O Ano da Hitita Bacana

Estou sentado num escritório, cercado por cabeças e corpos que repetem textualmente o que se afirma desde tempos imemoriais: "o mais formidável a respeito da civilização hitita era que os trens chegavam sempre no horário". Isso e algo sobre campeões morais.

Sobre Maratonas nada sei, que vi apenas a do Seinfeld na Sony. Mas sobre horários de trens hititas, muito mais formidável é a unanimidade dos especialistas. E o mais surpreendente é que nenhuma pessoa inteligente, das que usam nós kekulé às que frequentem cafés com óculos coloridos, tenha desconfiado...

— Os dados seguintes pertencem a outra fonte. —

Lemma search_from_first ic r s from n i0 m :
  (from <= i0 <= from + n)%nat ->
  (forall i, (from <= i < i0)%nat -> match_at ic r s i = None) ->
  match_at ic r s i0 = Some m ->
  search_from ic r s from n = Some m.
Proof.
  revert from. induction n as [|n IH]; intros from Hi0 Hnone Hm; cbn [search_from].
  - assert (i0 = from) as -> by lia. by rewrite Hm.
  - destruct (decide (i0 = from)) as [->|Hne]; [by rewrite Hm|].
    rewrite Hnone by lia. apply IH; [lia | | done]. intros i Hi. apply Hnone. lia.
Qed.

Lemma replaceFirst_md p :
  replaceFirst false NoteCopier.mdExtensionRegex [] p = stripMd p.
Proof.
  unfold replaceFirst, stripMd, exec.
  assert (Nat.ltb (length p) 0 = false) as -> by (apply Nat.ltb_ge; lia).
  rewrite Nat.sub_0_r.
  destruct (endsWith p (js ".md")) eqn:Hend.
  - apply endsWith_spec in Hend as [a ->].
    rewrite (search_from_first _ _ _ _ _ (length a) (RMatch (length a) (S (S (S (length a)))) [])).
    + cbn [splice r_start r_end]. unfold slice.
      rewrite length_app. change (length (js ".md")) with 3%nat.
      replace (length a + 3 - 3)%nat with (length a) by lia.
      rewrite Nat.sub_0_r. cbn [skipn].
      rewrite (skipn_all2 (n := S (S (S (length a))))).
      * by rewrite !app_nil_r.
      * rewrite length_app. change (length (js ".md")) with 3%nat. lia.
    + rewrite length_app. lia.
    + intros i Hi. rewrite match_at_md. rewrite bool_decide_eq_false_2; [done|].
      intros Heq. apply (f_equal (@length N)) in Heq.
      rewrite length_skipn, length_app in Heq. change (length (js ".md")) with 3%nat in Heq. lia.
    + rewrite match_at_md. rewrite bool_decide_eq_true_2; [done|].
      by rewrite skipn_app, skipn_all, Nat.sub_diag.
  - rewrite search_from_none; [done|]. intros i Hi. rewrite match_at_md.
    rewrite bool_decide_eq_false_2; [done|]. intros Heq.
    assert (endsWith p (js ".md") = true); [|congruence].
    apply endsWith_spec. exists (firstn i p). by rewrite <- Heq, firstn_skipn.
Qed.

(** ** The patterns of the URL are scans from left to right *)

Lemma orElse_None_r {A} (a : option A) : orElse a None = a.
Proof. by destruct a. Qed.

Lemma run_space ic k i rest caps :
  run ic Space (MState i rest caps) k
  = match rest with
    | x :: t => if isWhiteSpace x then k (MState (S i) t caps) else None
    | [] => None
    end.
Proof.
  cbn [run Space m_rest]. destruct rest as [|x t]; [done|].
  cbn. by rewrite orb_false_r.
Qed.

Lemma star_loop_space ic k rest : forall n i caps,
  (length rest < n)%nat ->
  star_loop true (run ic Space) k n (MState i rest caps) = greedySpaces k i rest caps.
Proof.
  induction rest as [|x t IH]; intros n i caps Hn;
    (destruct n as [|n]; [cbn in Hn; lia|]); cbn [star_loop greedySpaces].
  - by rewrite run_space.
  - rewrite run_space. destruct (isWhiteSpace x); [|done].
    cbn [m_pos]. replace (Nat.eqb (S i) i) with false by (symmetry; apply Nat.eqb_neq; lia).
    rewrite IH by (cbn in Hn; lia). done.
Qed.

Lemma run_star_space ic k i rest caps :
  run ic (Star true Space) (MState i rest caps) k = greedySpaces k i rest caps.
Proof. cbn [run m_rest]. apply star_loop_space. lia. Qed.

(** With a continuation that always succeeds the whole run is taken. *)
Lemma greedySpaces_Some i rest caps :
  greedySpaces Some i rest caps
  = Some (MState (i + spaces rest) (skipn (spaces rest) rest) caps).
Proof.
  revert i. induction rest as [|x t IH]; intros i; cbn [greedySpaces spaces].
  - by rewrite Nat.add_0_r.
  - destruct (isWhiteSpace x).
    + rewrite IH. cbn [orElse skipn]. do 2 f_equal. lia.
    + by rewrite Nat.add_0_r.
Qed.

(** With a continuation that fails on white space only the whole run is
    tried with success. *)
Lemma greedySpaces_strict k i rest caps :
  (forall j x t, isWhiteSpace x = true -> k (MState j (x :: t) caps) = None) ->
  greedySpaces k i rest caps
  = k (MState (i + spaces rest) (skipn (spaces rest) rest) caps).
Proof.
  intros Hk. revert i. induction rest as [|x t IH]; intros i; cbn [greedySpaces spaces].
  - by rewrite Nat.add_0_r.
  - destruct (isWhiteSpace x) eqn:Hx.
    + rewrite IH, Hk, orElse_None_r by done. cbn [skipn]. do 2 f_equal. lia.
    + by rewrite Nat.add_0_r.
Qed.


Lemma ampersand_not_space : isWhiteSpace (cu "&") = false.
Proof. reflexivity. Qed.

Lemma match_at_ampersand s i :
  span (match_at false NoteCopier.ampersandRegex s i)
  = option_map (fun n => (i, (i + n)%nat)) (ampersandRun (skipn i s)).
Proof.
  unfold match_at, NoteCopier.ampersandRegex, ampersandRun.
  cbn [Cat]. cbn [run]. fold Space. 
  change (star_loop true (run false Space) ?k (S (length (m_rest ?st))) ?st)
    with (run false (Star true Space) st k).
  rewrite run_star_space.
  rewrite greedySpaces_strict.
  2:{ intros j x t Hx. cbn [m_rest]. unfold canon. cbn [andb].
      destruct (N.eqb_spec x (cu "&")) as [->|Hne]; [|done].
      by rewrite ampersand_not_space in Hx. }
  cbn [m_rest m_pos m_caps].
  destruct (skipn (spaces (skipn i s)) (skipn i s)) as [|c rest]; [done|].
  unfold canon. cbn [andb]. destruct (c =? cu "&"); [|done].
  unfold step. cbn [m_pos m_caps m_rest].
  change (star_loop true (run false Space) Some (S (length rest)) ?st)
    with (run false (Star true Space) (MState (S (i + spaces (skipn i s))) rest []) Some).
  rewrite run_star_space, greedySpaces_Some. cbn. do 2 f_equal. lia.
Qed.

Lemma match_at_spaces s i :
  span (match_at false NoteCopier.spacesRegex s i)
  = option_map (fun n => (i, (i + n)%nat)) (spaceRun (skipn i s)).
Proof.
  unfold match_at, NoteCopier.spacesRegex, Plus, spaceRun.
  cbn [run]. rewrite run_space.
  destruct (skipn i s) as [|x t]; [done|]. cbn [spaces].
  destruct (isWhiteSpace x); [|done].
  change (star_loop true (run false Space) Some (S (length (m_rest ?st))) ?st)
    with (run false (Star true Space) st Some).
  rewrite run_star_space, greedySpaces_Some. cbn. do 2 f_equal. lia.
Qed.
(** * QuickReply: snippet store, query layer, tabular import and copy feedback

    A shallow embedding of the [App] component (the React function component
    of the repository) and of the [MessageSnippet] type of [types.ts].

    Component state held by [useState] hooks becomes a record, event handlers
    become functions on that record, and the two [useEffect] hooks (load from
    and save to [localStorage]) become explicit steps that run after the
    render they belong to.  ECMAScript built-ins the component calls
    ([String.prototype.includes], [trim], [Array.prototype.sort],
    [JSON.stringify], [JSON.parse], property lookup on a plain object) are
    written out as functions on lists of UTF-16 code units; the Unicode case
    table behind [toLowerCase], the shortest-digits algorithm behind
    [Number::toString] and the random source behind [crypto.randomUUID] are
    parameters. *)

From Stdlib Require Import String Ascii.
From Stdlib Require Import Floats.
From Stdlib Require Import List NArith Arith Lia Bool Permutation Sorted.
Import ListNotations.

Set Warnings "-register-all".

(* ================================================================== *)
(** * Part I: definitions                                               *)
(* ================================================================== *)

(** ** ECMAScript strings *)

(** A string value is a finite sequence of 16-bit code units. *)
Definition code_unit := N.
Definition jsstring := list code_unit.

(** Source literals, written as Rocq strings of ASCII characters. *)
Definition lit (s : string) : jsstring :=
  map N_of_ascii (list_ascii_of_string s).

Definition jsstring_eq_dec : forall a b : jsstring, {a = b} + {a <> b} :=
  list_eq_dec N.eq_dec.

Definition str_eqb (a b : jsstring) : bool :=
  if jsstring_eq_dec a b then true else false.

(** [s.startsWith(t)] at position 0. *)
Fixpoint startsWith (s t : jsstring) {struct t} : bool :=
  match t, s with
  | [], _ => true
  | _ :: _, [] => false
  | b :: t', a :: s' => N.eqb a b && startsWith s' t'
  end.

(** [s.includes(t)]: [t] occurs in [s] at some position. *)
Fixpoint includes (s t : jsstring) : bool :=
  startsWith s t ||
  match s with
  | [] => false
  | _ :: s' => includes s' t
  end.

(** The relational operator [<] on two strings: code-unit lexicographic
    order, a proper prefix being smaller. *)
Fixpoint str_ltb (a b : jsstring) : bool :=
  match a, b with
  | _, [] => false
  | [], _ :: _ => true
  | x :: a', y :: b' => N.ltb x y || (N.eqb x y && str_ltb a' b')
  end.

(** ** The data model ([types.ts]) *)

Record MessageSnippet := mkSnippet {
  id : jsstring;
  category : jsstring;
  title : jsstring;
  content : jsstring
}.

Inductive ViewMode := list_mode | add_mode | edit_mode.

Definition snippet_eq_dec : forall a b : MessageSnippet, {a = b} + {a <> b}.
Proof. decide equality; apply jsstring_eq_dec. Defined.

(** ** Query layer: [filteredMessages] *)

(** The callback of [messages.filter]; [term] is already lower-cased. *)
Definition matches_term (toLowerCase : jsstring -> jsstring)
    (term : jsstring) (m : MessageSnippet) : bool :=
  includes (toLowerCase (title m)) term ||
  includes (toLowerCase (category m)) term ||
  includes (toLowerCase (content m)) term.

Definition filteredMessages (toLowerCase : jsstring -> jsstring)
    (messages : list MessageSnippet) (searchTerm : jsstring)
    : list MessageSnippet :=
  let term := toLowerCase searchTerm in
  filter (matches_term toLowerCase term) messages.
(** * Live auction system: bid placement and auction lifecycle

    A shallow embedding of the server side of the auction marketplace:
    the Auction and Bid schemas (models/Auction.js, models/Bid.js), the
    identity attached by the [protect] middleware, and the handlers
    [placeBid] (controllers/bidController.js), [createAuction],
    [updateAuction], [deleteAuction] and [toggleLikeAuction]
    (controllers/auctionController.js).

    Beyond these: the reads [getAuctionById] with [incrementViews],
    [getBidsForAuction] and [getMyBids]; [listAuctions] up to its query;
    the route tables of routes/auctionRoutes.js and routes/bidRoutes.js;
    and the client's [getBidStatus] (utils/dateUtils.ts).

    Conventions of the embedding.
    - A JavaScript Number that carries money is a rational [Qc]; the
      handlers only compare and copy such numbers, so the order of the
      rationals is the order of the finite doubles.  Counters
      ([bidCount], [views]) and epoch milliseconds are [Z].
    - A [Date] is [option Z]: its [getTime()], with [None] for the
      Invalid Date (NaN).
    - An ObjectId is the string of its 24 hexadecimal digits.
    - The Auction collection is a finite map from [_id] to document; the
      Bid collection is the list of its documents in insertion order.
    - A handler is a function from the request, the environment (clock,
      fresh id, NODE_ENV, storage faults) and the database to its reply
      and the database it leaves behind. *)

From Stdlib Require Import ZArith QArith Qcanon Ascii String.
From stdpp Require Import base decidable option numbers strings list gmap.
From stdpp Require Import sorting.

Local Open Scope string_scope.
Local Open Scope Z_scope.

(** ** Identifiers *)

Abbreviation ObjectId := string (only parsing).

(** The value found in [req.user.id]: the handlers receive either the
    string form of an id or the ObjectId itself. *)
Inductive JsId :=
| IdString (s : string)
| IdObject (o : ObjectId).

(** [auction.seller.toString() === userId]: strict equality of a string
    with [userId]; it is false whenever [userId] is not a string. *)
Definition sellerIs (s : ObjectId) (userId : JsId) : bool :=
  match userId with
  | IdString t => bool_decide (s = t)
  | IdObject _ => false
  end.

(** ** Dates and the derived status *)

Abbreviation JsDate := (option Z) (only parsing).

Inductive Status := upcoming | active | ending_soon | ended | invalid_dates.

Definition statusName (s : Status) : string :=
  match s with
  | upcoming => "upcoming"
  | active => "active"
  | ending_soon => "ending-soon"
  | ended => "ended"
  | invalid_dates => "invalid-dates"
  end.

Global Instance Status_eq_dec : EqDecision Status.
Proof. solve_decision. Defined.

(** ** Documents of the two collections *)

Record Document := { doc_name : string; doc_url : string; doc_type : string }.

Global Instance Document_eq_dec : EqDecision Document.
Proof. solve_decision. Defined.

Record Auction := {
  title : string;
  description : string;
  imageUrl : option string;
  images : list string;
  startingBid : Qc;
  currentBid : Qc;
  highestBidder : option ObjectId;
  bidCount : Z;
  views : Z;
  likedBy : list ObjectId;
  seller : ObjectId;
  startTime : JsDate;
  endTime : JsDate;
  documents : list Document;
  category : option string;
  location : option string;
  createdAt : Z;
  updatedAt : Z
}.

Global Instance Auction_eq_dec : EqDecision Auction.
Proof. solve_decision. Defined.

Record Bid := {
  bid_id : ObjectId;
  auction : ObjectId;
  bidder : ObjectId;
  amount : Qc;
  bid_createdAt : Z;
  bid_updatedAt : Z
}.
(** ** A single failing pair *)

Lemma filter_none {A} (P : A → Prop) `{∀ x, Decision (P x)} (l : list A) :
  (∀ x, x ∈ l → ¬ P x) → filter P l = [].
Proof.
  induction l as [|y l IH]; intros Hall; [done|].
  rewrite filter_cons_False by (apply Hall; left).
  apply IH. intros x Hx. apply Hall. by right.
Qed.

Lemma filter_eq_NoDup {A} `{EqDecision A} (x : A) (l : list A) :
  NoDup l → x ∈ l → length (filter (λ y, y = x) l) = 1.
Proof.
  induction 1 as [|y l Hy Hnd IH]; intros Hin.
  - by apply elem_of_nil in Hin.
  - rewrite filter_cons. apply elem_of_cons in Hin as [->|Hin].
    + rewrite decide_True by done. simpl. f_equal.
      rewrite filter_none; [done|]. intros z Hz ->. done.
    + rewrite decide_False by (intros ->; done). by apply IH.
Qed.

Lemma table_pairs_NoDup c : NoDup (table_pairs (class_table c)).
Proof.
  destruct c.
  - apply (bool_decide_unpack (NoDup (table_pairs BUTTON_CELL_COMPAT))).
    by vm_compute.
  - apply (bool_decide_unpack (NoDup (table_pairs CYLINDER_COMPAT))).
    by vm_compute.
Qed.

Section SingleFailure.
Variable env : Env.
Variable c0 : battery_class.
Variable p0 : string * string.
Hypothesis Hfails : fails_exactly_at env c0 p0.

Lemma fails_exactly_at_runs : tool_runs_on_tables env.
Proof.
  intros f h d p. split; intros Hp.
  - destruct (Hfails ButtonCell p f h d Hp) as (code & err & out & Heq & _).
    simpl in Heq. by rewrite Heq.
  - destruct (Hfails Cylinder p f h d Hp) as (code & err & out & Heq & _).
    simpl in Heq. by rewrite Heq.
Qed.

(** The failures of a class's loop are the occurrences of [p0] among
    the pairs it goes through, when [p0] is of that class. *)
Lemma count_failed_class c scad_file build_params output_dir ps w :
  (∀ p, attempt_cmd scad_file build_params output_dir p
        = class_cmd c output_dir p) →
  ps ⊆ table_pairs (class_table c) →
  count_failed (attempts_trace env scad_file build_params output_dir ps w)
  = length (filter (λ p, c = c0 ∧ p = p0) ps).
Proof.
  intros Hcmd. revert w. induction ps as [|p ps IH]; intros w Hsub; [done|].
  cbn [attempts_trace]. rewrite count_failed_cons, filter_cons. cbn [snd].
  rewrite IH by set_solver. rewrite Hcmd.
  destruct (Hfails c p (fs w) (calls w) output_dir)
    as (code & err & out & -> & Hcode); [set_solver|].
  cbn [exit_ok]. destruct (Z.eqb_spec code 0) as [->|Hne].
  - rewrite decide_False; [done|]. intros H. by apply Hcode in H.
  - rewrite decide_True; [done|]. by apply Hcode.
Qed.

Sim, sob risco de morte e de recebimento de notas de repúdio, revelo-lhes a verdade que navalha de Hanlon alguma me poderá tirar: a importância dos hititas foi a terceira maior piada acadêmica do século XX. Uma civilização relevantíssima surgindo ex nihilo? Sinceramente...

Que as obras da família Dawson (vide o homem de Piltdown) foram mais eficientes, ninguém pode negar, mas sua pobreza não resistiu aos clamores do tempo. A despeito da cotação de cinco bananas, são bem menos sensacionais.

A anedota hitita não só convenceu o mundo da existência de uma grande civilização inexistente, como se perpetuará imaculada, pois dela muitos ainda tiram seu sustento. (os menos sutis, desenterrando as porcelanas da avó e vendendo a turistas)

É a mentira perfeita, vaidade almejada desde a ascensão dos sofistas (espécie de promoters do Conhecimento da época), e que teve sua melhor forma nas memórias do velho Onassis.